En conclu­sion de son cha­pitre sur l’É­cole poly­tech­nique, on peut lire : » Je me demande encore com­ment j’ai pu réa­li­ser tant de com­bats en une seule vie. En tout cas j’ai sur­vé­cu. Je regrette quand même de ne pas avoir trans­for­mé l’É­cole poly­tech­nique autant que je l’au­rais sou­hai­té. Mais la vie est belle, et l’É­cole poly­tech­nique a résis­té bon an mal an à la coexis­tence entre mili­taires, civils, pro­fes­seurs, étu­diants, cher­cheurs, secré­taires et moi. Ceux qui m’ont long­temps craint ont pu consta­ter que je n’a­vais pas détruit la véné­rable ins­ti­tu­tion.  »

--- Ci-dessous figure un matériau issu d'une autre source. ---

Lemma purge_index_spec now l (m : Manager T) n m' n' :
  healthy (persistent m) →
  purge_index now l m n = (m', Ok n') →
  session m' = session m ∧
  (∀ k, (∀ i, i ∈ l → Expired i now = true → Name i ≠ k) → indexed (index m') !! k = indexed (index m) !! k) ∧
  (∀ k, view (persistent m) !! k = None → view (persistent m') !! k = None) ∧
  (∀ i, i ∈ l → Expired i now = true →
     indexed (index m') !! Name i = None ∧ view (persistent m') !! Name i = None).
Proof.
  revert m n. induction l as [|i l IH]; intros m n; simpl.
  { intros _ [= <- <-]. split_and!; try done; by intros s ?%elem_of_nil. }
  intros Hh. destruct (Expired i now) eqn:E.
  2:{ intros Hp. apply IH in Hp as (Ha & Hb & Hc & Hd); [|done]. split_and!; try done.
      - intros k Hk. apply Hb. intros j Hj. apply Hk. by right.
      - intros j [->|Hj]%elem_of_cons Hej; [congruence|by apply Hd]. }
  assert (∀ m2, healthy (persistent m2) → session m2 = session m → indexed (index m2) = delete (Name i) (indexed (index m)) →
      (∀ k, view (persistent m) !! k = None → view (persistent m2) !! k = None) → view (persistent m2) !! Name i = None →
      purge_index now l m2 (n + 1) = (m', Ok n') →
      session m' = session m ∧
      (∀ k, (∀ j, j ∈ i :: l → Expired j now = true → Name j ≠ k) → indexed (index m') !! k = indexed (index m) !! k) ∧
      (∀ k, view (persistent m) !! k = None → view (persistent m') !! k = None) ∧
      (∀ j, j ∈ i :: l → Expired j now = true →
         indexed (index m') !! Name j = None ∧ view (persistent m') !! Name j = None)) as Hnext.
  { intros m2 Hh2 Hs2 Hi2 Hv2 Hg2 Hp. pose proof (proj2 (shrinks_purge_index now l m2 (n + 1))) as Hsub. rewrite Hp in Hsub.
    apply IH in Hp as (Ha & Hb & Hc & Hd); [|done]. split_and!; [congruence| |auto|].
    - intros k Hk. rewrite Hb by (intros j Hj; apply Hk; by right). rewrite Hi2. apply lookup_delete_ne. by apply Hk; [left|].
    - intros j [->|Hj]%elem_of_cons Hej; [|by apply Hd]. split; [|by apply Hc].
      eapply lookup_weaken_None; [|exact Hsub]. rewrite Hi2. apply lookup_delete_eq. }
  unfold on_persistent, on_index.
  pose proof (delete_ok (Name i) (persistent m) Hh) as Hok. pose proof (delete_not_found (Name i) (persistent m) Hh) as Hnf.
  pose proof (delete_healthy (Name i) (persistent m) Hh) as Hh2.
  destruct (b_Delete (Name i) (persistent m)) as [b [[]|e]]; simpl in *.
  - pose proof (Hok eq_refl) as Hv. pose proof (Index_Delete_spec (Name i) (index m)) as Hi.
    destruct (Index_Delete (Name i) (index m)) as [ix [[]|e]]; simpl in *; [|done].
    apply Hnext; simpl; try done; rewrite Hv; [|apply lookup_delete_eq].
    intros k Hk. by apply lookup_delete_None; right.
  - case_decide as He; [|done]. subst e. destruct (Hnf eq_refl) as [Hg Hv].
    pose proof (Index_Delete_spec (Name i) (index m)) as Hi.
    destruct (Index_Delete (Name i) (index m)) as [ix [[]|e]]; simpl in *; [|done].
    apply Hnext; simpl; try done; by rewrite Hv.
Qed.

Il est clair que le nor­ma­lien Laurent Schwartz aura été un amou­reux pas­sion­né de l’É­cole poly­tech­nique et l’au­ra fait abon­dam­ment pro­fi­ter de sa vision scien­ti­fique et de sa rigueur personnelle. 

* Extrait de l’ou­vrage Laurent Schwartz (1915−2002), édi­tions SMF (Socié­té Mathé­ma­tique de France), Paris, décembre 2003.